Clear differences emerged between the ethics guidelines and the practitioner perspectives. The main reason for the differences were the different contexts where telehealth was used, for example, variability in international practice and variations in the complexity of patient-provider interactions. Overall, published guidelines largely focus on macro level issues related to technology and maintaining data security in patient-provider interactions while practitioner concern is focused on applying the guidelines to specific micro level contexts.

CONCLUSIONS

Ethics guidelines on telehealth have a macro level focus in contrast to the micro level needs of practitioners. Work is needed to close this gap. We recommend that both telehealth practitioners and ethics guideline developers better understand healthcare systems and adopt a learning health system approach that draws upon different contexts of clinical practice, innovative models of care delivery, emergent data and evidence-based outcomes.
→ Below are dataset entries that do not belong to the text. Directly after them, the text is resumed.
(** * node-http-proxy: the proxy pipeline core

    A shallow embedding of [src/http-proxy/common.ts],
    [src/http-proxy/index.ts] and [src/http-proxy/passes/ws-incoming.ts],
    followed by the properties the specification states about them.

    JavaScript strings are modelled as lists of code units.  Header names
    and values reach the proxy through Node's HTTP parser, which decodes
    them as Latin-1, so a code unit is an [ascii] (0..255).  Objects used
    as dictionaries (request headers, the own properties of the cookie
    rewrite table) are [gmap]s; an object whose key order is observed
    ([Object.keys] in [createHttpHeader]) is an association list in
    order of property creation. *)

From Stdlib Require Import Ascii String DecimalString DecimalN Sorted.
From stdpp Require Import base list gmap strings.

Local Open Scope char_scope.
Local Open Scope list_scope.

(** Strings of the program. *)
Abbreviation str := (list ascii).

(** A string literal as a list of code units. *)
Definition lit (s : string) : str := list_ascii_of_string s.

(* ================================================================== *)
(** ** JavaScript string primitives used by the sources *)
(* ================================================================== *)

Module Js.

Definition code (c : ascii) : N := N_of_ascii c.

Definition in_range (lo hi : N) (c : ascii) : bool :=
  ((lo <=? code c)%N && (code c <=? hi)%N)%bool.

(** [\d] *)
Definition is_digit (c : ascii) : bool := in_range 48 57 c.

(** [\s] restricted to Latin-1: TAB, LF, VT, FF, CR, SP and NBSP. *)
Definition is_space (c : ascii) : bool :=
  (in_range 9 13 c || (code c =? 32)%N || (code c =? 160)%N)%bool.

(** [String.prototype.toLowerCase] on one Latin-1 code unit: A-Z and
    the accented capitals U+00C0..U+00DE (but not the times sign). *)
Definition lower (c : ascii) : ascii :=
  if (in_range 65 90 c
      || (in_range 192 222 c && negb (code c =? 215)%N))%bool
  then ascii_of_N (code c + 32)
  else c.

Definition toLowerCase (s : str) : str := map lower s.

(** Canonicalisation of the [i] flag (no [u] flag): the upper-case
    mapping when it is a single code unit of the same range.  Inside
    Latin-1 that is a-z and U+00E0..U+00FE without the division sign;
    the sharp s, the micro sign and y-diaeresis map to themselves. *)
Definition canon (c : ascii) : ascii :=
  if (in_range 97 122 c
      || (in_range 224 254 c && negb (code c =? 247)%N))%bool
  then ascii_of_N (code c - 32)
  else c.

Definition eq_ci (a b : ascii) : bool := Ascii.eqb (canon a) (canon b).

(** [s.startsWith(p)], returning the rest of [s] on success. *)
Fixpoint strip_prefix (p s : str) : option str :=
  match p, s with
  | [], _ => Some s
  | _ :: _, [] => None
  | a :: p', b :: s' => if Ascii.eqb a b then strip_prefix p' s' else None
  end.

(** The same, comparing under the [i] flag. *)
Fixpoint strip_prefix_ci (p s : str) : option str :=
  match p, s with
  | [], _ => Some s
  | _ :: _, [] => None
  | a :: p', b :: s' => if eq_ci a b then strip_prefix_ci p' s' else None
  end.

Definition starts_with (p s : str) : bool :=
  match strip_prefix p s with Some _ => true | None => false end.

(** [s.indexOf(p) !== -1] *)
Fixpoint includes (p s : str) : bool :=
  (starts_with p s ||
   match s with
   | [] => false
   | _ :: s' => includes p s'
   end)%bool.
This would help develop a clearer set of priorities and guidelines for the ethical conduct of telehealth.

摘要

目的

了解远程医疗领域中的伦理问题,特别是宏观层面的远程医疗指南与微观层面从业者观点的契合程度。

方法

我们确定了四个总体问题,作为制定远程医疗伦理框架的起点。然后,我们审查了美国医学协会(AMA)、世界医学协会(WMA)和南非卫生职业委员会(HPCSA)制定的远程医疗伦理准则。我们将这些准则与从业者观点进行了比较,以确定它们之间的异同。最后,我们提出了一些建议,以缩小伦理准则与远程医疗微观应用之间的差距。

结果

伦理准则与从业者观点之间存在明显差异。差异的主要原因是远程医疗使用的背景不同,例如国际实践的可变性和医患互动复杂性的变化。总体而言,已发表的准则主要关注与技术相关的宏观层面问题以及在医患互动中保持数据安全,而从业者关注的重点是将准则应用于特定的微观层面背景。

结论

远程医疗伦理准则侧重于宏观层面,而从业者的微观需求则被忽视。需要努力缩小这一差距。我们建议远程医疗从业者和伦理准则制定者更好地了解医疗保健系统,并采用学习型医疗系统方法,借鉴不同的临床实践背景、创新的护理模式、新兴的数据和基于证据的结果。这将有助于制定一套更明确的远程医疗伦理行为的优先事项和准则。